Trauma and the Prefrontal Cortex
The prefrontal cortex is the part of the brain responsible for one’s “higher thought.” This is where one’s rationalizing strategies come into play and allow a person to act with knowledge and intention rather than relying on immediate, instinctual reactions. However, traumatic experiences can also damage this part of the brain, making it difficult to access this kind of higher thinking while under such duress daily. This can lead a person to act irrationally or act without thinking of future consequences. The damage done to this part of the brain is also highly influential when it comes to individuals seeking relief from their PTSD symptoms and plays a part in deciding to turn to drugs or alcohol for this relief. The difficulty of engaging in this “higher mind” can lead to any number of irrational or illogical actions, or even associations and assumptions.
Despite the nature of one’s trauma, there are always ways to heal from traumatic experiences. Beginning with individual and group therapy and mindfulness practices, each person is challenged to take a breath and rationalize their thinking before taking action. Talking about one’s emotional responses in a safe setting can allow for an individual to begin rewriting their mental framework, actively challenging the modes of thinking that may be dictated by anxiety, fear, depression, or any other symptoms of PTSD.
Others may benefit from the use of medication-assisted therapy, helping to alleviate some of the drastic symptoms of PTSD to ensure that they can effectively engage in other therapeutic practices.
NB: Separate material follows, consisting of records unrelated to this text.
(* ===== verification/ServerRules.v ===== *)
(** * Starting a server under the rules of the verbs

    From taking the memory of the NVM to the receive queue that is full: a
    server sets up its own queue pair and those of its tablets, registers the
    tablets, and connects them as the map of the cluster says. *)

From S2P Require Import Prelude Nvm Modification Allocator Wire Tablet Verbs Protocol Loopback Infiniband Endpoint Index IndexSpec Message Session Sync Server ServerSteps ServerView Join ServerMain.
Import Infiniband (QueuePair).

#[local] Open Scope prog_scope.

#[local] Abbreviation depth := Server.kMaxIBQueueDepth.
#[local] Abbreviation qps_of tb := (Sync.qps_ (Server.repl tb)).

(** Lists of idle queue pairs, and what is to be released. *)
Record world (d : device) (l : list (QueuePair * ibv_qp_state)) (ps ms : list Z) : Prop := {
  w_owns : owns d ps ms; w_wired : wired d; w_crew : crew depth d l }.

Lemma world_perm d l l' ps ps' ms ms' : l ≡ₚ l' -> ps ≡ₚ ps' -> ms ≡ₚ ms' -> world d l ps ms -> world d l' ps' ms'.
Proof. intros E1 E2 E3 [H1 H2 H3]. split; [by eapply owns_perm | done | by eapply crew_perm]. Qed.

Lemma owns_keep d d' ps ms : mrs d ⊆ mrs d' -> heap d ⊆ heap d' -> owns d ps ms -> owns d' ps ms.
Proof.
  intros Hm Hh [H1 H2 H3 H4]. split; [done | | done |]; (eapply list.Forall_impl; [eassumption |]; intros x [y Hy]; eexists; by eapply lookup_weaken).
Qed.

Lemma world_grows d d' l ps ps' ms ms' : grows d d' -> owns d' ps' ms' -> world d l ps ms -> world d' l ps' ms'.
Proof.
  intros [G1 G2 G3 G4] Ho [H1 H2 H3]. split; [done | | by apply (crew_queues _ d)]. intros n q. rewrite G1, G2. apply H2.
Qed.

Lemma world_new d d' l ps ms q st : world d l ps ms -> beside q d d' -> qps d !! qp_num (Infiniband.qp q) = None ->
  wired d' -> same_memory d d' -> endpoint depth d' q st [] [] 0 -> world d' ((q, st) :: l) ps ms.
Proof.
  intros [H1 H2 H3] Hb Hf Hw [Em Eh] Hq. split; [| done | by eapply crew_new].
  eapply owns_keep; [| | exact H1]; [by rewrite Em | by rewrite Eh].
Qed.

Lemma world_step d d' l ps ms q st st' : world d ((q, st) :: l) ps ms -> beside q d d' -> same_memory d d' ->
  endpoint depth d' q st' [] [] 0 -> world d' ((q, st') :: l) ps ms.
Proof.
  intros [H1 H2 H3] Hb [Em Eh] Hq. split; [| by eapply wired_beside | by eapply crew_step].
  eapply owns_keep; [| | exact H1]; [by rewrite Em | by rewrite Eh].
Qed.

(** ** A tablet *)

(** Its memory is registered, and it has one queue pair. *)
Definition registered (d : device) (r : Sync.t) : Prop :=
  mrs d !! mr_ptr (Sync.mr_ r) = Some (lkey (Sync.mr_ r), Sync.nvm_tablet_ r, Tablet.kNVMTabletSize).
Definition single (r : Sync.t) : Prop := exists q, Sync.qps_ r = [q] /\ Infiniband.type q = IBV_QPT_RC.

Definition mems_of (r : Sync.t) : list Z := [Infiniband.raw_mem_ (Sync.ib_ r)].
Definition regions_of (r : Sync.t) : list Z := [mr_ptr (Sync.mr_ r); mr_ptr (Infiniband.mr_ (Sync.ib_ r))].
Definition links (st : Sync.t -> ibv_qp_state) (r : Sync.t) : list (QueuePair * ibv_qp_state) := map (fun q => (q, st r)) (Sync.qps_ r).

Definition fresh_link (r : Sync.t) : ibv_qp_state := IBV_QPS_INIT.
Definition role (r : Sync.t) : ibv_qp_state := if t_is_backup (Sync.info_ r) then IBV_QPS_RTR else IBV_QPS_RTS.

Lemma avoids_make_qps n ib m nvm : avoids releases_memory (Sync.make_qps n ib m nvm).
Proof. induction n as [|n IH]; [done |]. cbn [Sync.make_qps]. avoid. Qed.
#[local] Hint Resolve avoids_make_qps : avoids.

(** While the server is being made: [ps] and [ms] are in its objects. *)
Section Start.
Context {B : Type} (Q : B -> device -> Prop) (ps0 ms0 : list Z).
#[local] Abbreviation fine := (keeping True ps0 ms0).

Lemma safe_tablet d nvm b u ws l ps ms (k : Sync.t -> prog B) : world d l ps ms -> ps0 ⊆+ ps -> ms0 ⊆+ ms -> in_heap d nvm Tablet.kNVMTabletSize ->
  (forall r d', single r -> registered d' r -> Sync.nvm_tablet_ r = nvm -> mrs d ⊆ mrs d' -> heap d ⊆ heap d' ->
    world d' (links fresh_link r ++ l) (mems_of r ++ ps) (regions_of r ++ ms) -> safe d' (k r) Q fine) ->
  safe d (pbind (Sync.construct nvm b u ws) k) Q fine.
Proof.
  intros Hw Hps Hms (p & sz & Hp & Hin) Hk. unfold Sync.construct. apply safe_bind, safe_bind.
  apply safe_keeping; [apply avoids_construct | eapply owns_sub; [exact Hps | exact Hms | apply Hw] |].
  apply safe_tail. eapply safe_construct; [apply Hw |]. intros ib d1 G1 O1. cbn [safe].
  apply (safe_scope _ _ _ _ (Infiniband.raw_mem_ ib :: ps0) (mr_ptr (Infiniband.mr_ ib) :: ms0)).
  2: { intros errno d' Ho. eapply safe_destruct; [exact Ho |]. intros d'' _ Ho'. exact Ho'. }
  apply safe_keeping; [avoid | eapply owns_sub; [by apply submseteq_skip | by apply submseteq_skip | exact O1] |].
  apply safe_sys; [cbn [allowed]; apply bool_decide_eq_true; exists p, sz; split; [eapply lookup_weaken; [exact Hp | apply G1] | done] |].
  intros m Hm. vassoc. apply safe_check; [done |]. intros Hs%bool_decide_eq_true. destruct m as [m |]; [| by destruct Hs]. clear Hs.
  cbn [reply_ok after default] in *. apply fresh_spec in Hm as [_ Hm]. set (d2 := mkDev _ _ _ _).
  assert (world d2 l (Infiniband.raw_mem_ ib :: ps) (mr_ptr m :: mr_ptr (Infiniband.mr_ ib) :: ms)) as W2.
  { apply (world_grows d1 _ _ (Infiniband.raw_mem_ ib :: ps) _ (mr_ptr (Infiniband.mr_ ib) :: ms)); [by apply grows_mr | by apply owns_mr |].
    by apply (world_grows d _ _ ps _ ms). }
  change (Z.to_nat kNumReplicas) with 1%nat. cbn [Sync.make_qps]. vassoc. apply safe_QueuePair_construct; [apply W2 |].
  intros q d3 Ety Hw3 M3 _ H3 _ Hf Hb. vassoc. unfold Infiniband.GetLid. vassoc. vskip. destruct (_ =? 0); [| done]. cbn [negb pbind map fst snd safe].
  apply Hk; [by exists q | | done | | |].
  - unfold registered. cbn [Sync.mr_ Sync.nvm_tablet_]. rewrite (proj1 M3). apply lookup_insert_eq.
  - rewrite (proj1 M3). cbn [mrs d2]. transitivity (mrs d1); [apply G1 | by apply insert_subseteq].
  - rewrite (proj2 M3). cbn [heap d2]. apply G1.
  - cbn [links mems_of regions_of Sync.qps_ Sync.ib_ Sync.mr_ map app]. by eapply world_new.
Qed.

(** ** All of them *)

Definition all {A} (f : Sync.t -> list A) (ts : list Server.tablet) : list A := concat (map (fun tb => f (Server.repl tb)) ts).

Lemma all_cons {A} (f : Sync.t -> list A) tb ts (l : list A) : f (Server.repl tb) ++ all f ts ++ l ≡ₚ all f ts ++ f (Server.repl tb) ++ l.
Proof. by rewrite !app_assoc, (Permutation_app_comm (all f ts)). Qed.

(** The parts of the NVM the tablets are in. *)
Definition nvm_part (nvm i : Z) : Z := nvm + Server.offsetof_tablets + i * Tablet.kNVMTabletSize.

Definition built (d : device) (tb : Server.tablet) : Prop := single (Server.repl tb) /\ registered d (Server.repl tb).

Lemma in_heap_mono d d' p n : heap d ⊆ heap d' -> in_heap d p n -> in_heap d' p n.
Proof. intros Hh (b & sz & Hb & H). exists b, sz. split; [by eapply lookup_weaken | done]. Qed.

Lemma built_mono d d' tb : mrs d ⊆ mrs d' -> built d tb -> built d' tb.
Proof. intros Hm [H1 H2]. split; [done |]. by eapply lookup_weaken. Qed.

Lemma safe_make_tablets nvm m u ws js : forall d l ps ms (k : list Server.tablet -> prog B), world d l ps ms -> ps0 ⊆+ ps -> ms0 ⊆+ ms ->
  Forall (fun i => in_heap d (nvm_part nvm i) Tablet.kNVMTabletSize) js ->
  (forall ts d', Forall (built d') ts -> length ts = length js -> mrs d ⊆ mrs d' -> heap d ⊆ heap d' ->
    map (fun tb => Sync.nvm_tablet_ (Server.repl tb)) ts = map (nvm_part nvm) js ->
    world d' (all (links fresh_link) ts ++ l) (all mems_of ts ++ ps) (all regions_of ts ++ ms) -> safe d' (k ts) Q fine) ->
  safe d (pbind (Server.make_tablets js nvm m u ws) k) Q fine.
Proof.
  induction js as [|i js IH]; intros d l ps ms k Hw Hps Hms Hin Hk; cbn [Server.make_tablets].
  - by apply Hk; [constructor | ..].
  - apply list.Forall_cons in Hin as [Hi Hin]. vassoc. unfold Server.make_tablet. cbv zeta. fold (nvm_part nvm i).
    destruct (Allocator.Construct _ _ _) as [[] h | er h]; [| destruct er; try done; eapply owns_sub; [exact Hps | exact Hms | apply Hw]]. vassoc.
    eapply safe_tablet; [exact Hw | done | done | exact Hi |]. intros r d1 Hs Hr En Hm Hh W1. vassoc.
    eapply IH; [exact W1 | by apply submseteq_inserts_l | by apply submseteq_inserts_l | eapply list.Forall_impl; [exact Hin | intros j Hj; by eapply in_heap_mono] |].
    intros ts d2 Hts Hlen Hm2 Hh2 Ens W2. vassoc. apply Hk.
    + constructor; [| done]. split; [done |]. by eapply lookup_weaken.
    + cbn. by rewrite Hlen.
    + by transitivity (mrs d1).
    + by transitivity (heap d1).
    + cbn [map Server.repl]. by rewrite En, Ens.
    + eapply world_perm; [| | | exact W2]; cbn [all map concat Server.repl]; rewrite <- !app_assoc; symmetry; apply (all_cons _ (Server.mkTab h r)).
Qed.
End Start.

(** ** Connecting *)

(** An exception leaves the queue pairs [qs] in some state each. *)
Definition left (qs : list QueuePair) (ps ms : list Z) : stop -> device -> Prop := fun st d =>
  match st with Fault (Throw _) => exists l, map fst l ≡ₚ qs /\ world d l ps ms | _ => True end.

(** A tablet that knows its place in the map. *)
Definition placed (r : Sync.t) (info : TabletInfo) : Sync.t :=
  Sync.mkTablet info (Sync.nvm_tablet_ r) (Sync.ib_ r) (Sync.mr_ r) (Sync.qps_ r) (Sync.wrs r).

Section Connect.
Context {B : Type} (Q : B -> device -> Prop) (qs : list QueuePair) (ps ms : list Z).
#[local] Abbreviation gone := (left qs ps ms).

Lemma safe_elem {A} (E : stop -> device -> Prop) d (l : list A) i (k : A -> prog B) : E (Fault Segv) d ->
  (forall x, l !! i = Some x -> safe d (k x) Q E) -> safe d (pbind (Sync.elem l i) k) Q E.
Proof. intros He Hk. unfold Sync.elem. destruct (l !! i) eqn:El; [by apply Hk | done]. Qed.

Lemma safe_GetTablet (E : stop -> device -> Prop) d im id (k : TabletInfo -> prog B) : E (Fault Segv) d ->
  (forall info, Sync.GetTablet im id = Ret info -> safe d (k info) Q E) -> safe d (pbind (Sync.GetTablet im id) k) Q E.
Proof.
  intros He Hk. unfold Sync.GetTablet in *. destruct (id <? 0); [done |]. unfold Sync.elem in *.
  destruct (tablets_ im !! Z.to_nat id); [by apply Hk | done].
Qed.

Lemma safe_SettingupQPConnect d r id im l (k : Sync.t -> prog B) : single r -> world d (links fresh_link r ++ l) ps ms ->
  Sync.qps_ r ++ map fst l ≡ₚ qs ->
  (forall info d', Sync.GetTablet im id = Ret info -> same_memory d d' -> world d' (links role (placed r info) ++ l) ps ms ->
    safe d' (k (placed r info)) Q gone) ->
  safe d (pbind (Sync.SettingupQPConnect r id im) k) Q gone.
Proof.
  intros (q & Eq & Hty) Hw Hqs Hk. unfold Sync.SettingupQPConnect, links, placed in *. cbn [Sync.qps_] in *. rewrite Eq in *. cbn [map app] in *.
  assert (endpoint depth d q IBV_QPS_INIT [] [] 0) as Hq by (by destruct Hw as [_ _ [_ [? _]%list.Forall_cons]]).
  assert (forall err st d', same_memory d d' -> beside q d d' -> endpoint depth d' q st [] [] 0 -> gone (Fault (Throw err)) d') as Hleft.
  { intros err st d' Hm Hb He. exists ((q, st) :: l). split; [done |]. by eapply world_step. }
  vassoc. apply safe_GetTablet; [done |]. intros info Hi. specialize (Hk info). change (Z.to_nat kNumReplicas) with 1%nat.
  vassoc. unfold role in Hk. cbn [Sync.info_] in Hk. destruct (t_is_backup info).
  - vassoc. apply safe_elem; [done |]. intros p _. vassoc. apply safe_GetTablet; [done |]. intros master _. vassoc. apply safe_check; [done |]. intros _.
    cbn [Sync.connect_backup]. vassoc. apply safe_elem; [done |]. intros b _. destruct (b =? id); [| done].
    vassoc. apply safe_elem; [done |]. intros q' E'. rewrite Eq in E'. injection E' as <-. vassoc. apply safe_elem; [done |]. intros peer _.
    eapply safe_SetStateRTR; [exact Hq | done | exact Hleft |]. intros d' Hm Hb He. apply Hk; [done | done |]. by eapply world_step.
  - cbn [Sync.connect_master]. vassoc. apply safe_elem; [done |]. intros b _. vassoc. apply safe_GetTablet; [done |]. intros backup _.
    vassoc. apply safe_check; [done |]. intros _. vassoc. apply safe_elem; [done |]. intros q' E'. rewrite Eq in E'. injection E' as <-. vassoc. apply safe_elem; [done |]. intros peer _.
    vassoc. eapply safe_SetStateRTS; [done | exact Hq | done | exact Hleft |]. intros d' Hm Hb He. vassoc. apply Hk; [done | done |]. by eapply world_step.
Qed.

Lemma links_fst st ts : map fst (all (links st) ts) = all Sync.qps_ ts.
Proof.
  unfold all. induction ts as [|tb ts IH]; [done |]. cbn [map concat]. rewrite map_app, IH. f_equal. unfold links. rewrite map_map. apply map_id.
Qed.

(** Every tablet with its place. *)
Definition place (ts : list Server.tablet) (infos : list TabletInfo) : list Server.tablet :=
  zip_with (fun tb info => Server.mkTab (Server.heap tb) (placed (Server.repl tb) info)) ts infos.
(** A chain grows by one object at most. *)
Lemma chain_grows s s' B B' b key x : holds s B -> holds s' B' ->
  (forall i k, contents B' i k = if decide (i = b /\ k = key) then x else contents B i k) ->
  forall i, (length (B' i) <= S (length (B i)))%nat.
Proof.
  intros _ (L' & h' & _ & Ht') Hm i. assert (o_key <$> B' i ⊆+ key :: (o_key <$> B i)) as Hsub.
  { apply NoDup_submseteq; [apply (tb_keys _ _ _ Ht') |]. intros k Hk. apply elem_of_cons.
    destruct (decide (k = key)) as [-> | Hne]; [by left | right]. specialize (Hm i k). rewrite decide_False in Hm by (intros [_ ?]; done).
    destruct (decide (k ∈ o_key <$> B i)) as [? | Hn]; [done |]. apply assoc_None in Hn. unfold contents in Hm. rewrite Hn in Hm.
    by apply assoc_None in Hm. }
  apply submseteq_length in Hsub. cbn in Hsub. by rewrite !length_fmap in Hsub.
Qed.

(** What the code asks of the operations and of the tablet they start from:
    the heap has a size class for what is stored, the fuel covers the chains,
    and stored values fit a reply. *)
Definition op_fits (o : op) : Prop := needs_room (op_type o) -> fits (16 + len (op_key o) + len (op_val o)).

Record ready (fuel n : nat) (c : Client.t) (tb : Server.tablet) (B : Z -> list object) : Prop := {
  rd_holds : holds (Server.heap tb) B;
  rd_pools : Infiniband.root_ (Client.send_bufs_ c) <> Infiniband.root_ (Client.recv_bufs_ c);
  rd_fuel : forall i, (length (B i) + n < fuel)%nat;
  rd_values : forall k w, dict B k = Some w -> len w <= kSendBufSize - Response.offsetof_val }.

(** What arrives at the server is what was asked. *)
Lemma request_arrives m request ty key v : len key + len v <= kMaxItemSize ->
  datagram (16 + len key + len v) (built m 0 ty key v (hash_of key)) request ->
  let r := Server.request_of request in
  Request.type r = Request.Type_code ty /\ Request.key r = key /\ Request.val r = v /\ Request.key_hash r = hash_of key /\
  Request.complete r /\ Request.ReqLen r = 16 + len key + len v.
Proof.
  unfold kMaxItemSize. intros Hlen Hd. apply (request_read request kIBUDPadding kRecvBufSize m 0); unfold kIBUDPadding, kRecvBufSize; try lia.
  - apply Hash.Hash_range.
  - unfold datagram in Hd. by replace (Z.to_nat (16 + len key + len v)) with (16 + length key + length v)%nat in Hd by lia.
Qed.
This can also be particularly effective with desensitization techniques to objectively challenge one’s preconceived notions and assumptions after traumatic events by working to slowly and safely challenge an individual to face their trauma.
Somatic experiences and recreational therapies are also ways to get the entire body and mind involved, working to better understand how the damage done to the brain following a traumatic event has affected the other parts of one’s life. This helps to create a framework for an individual to explore their own identity and interests following trauma.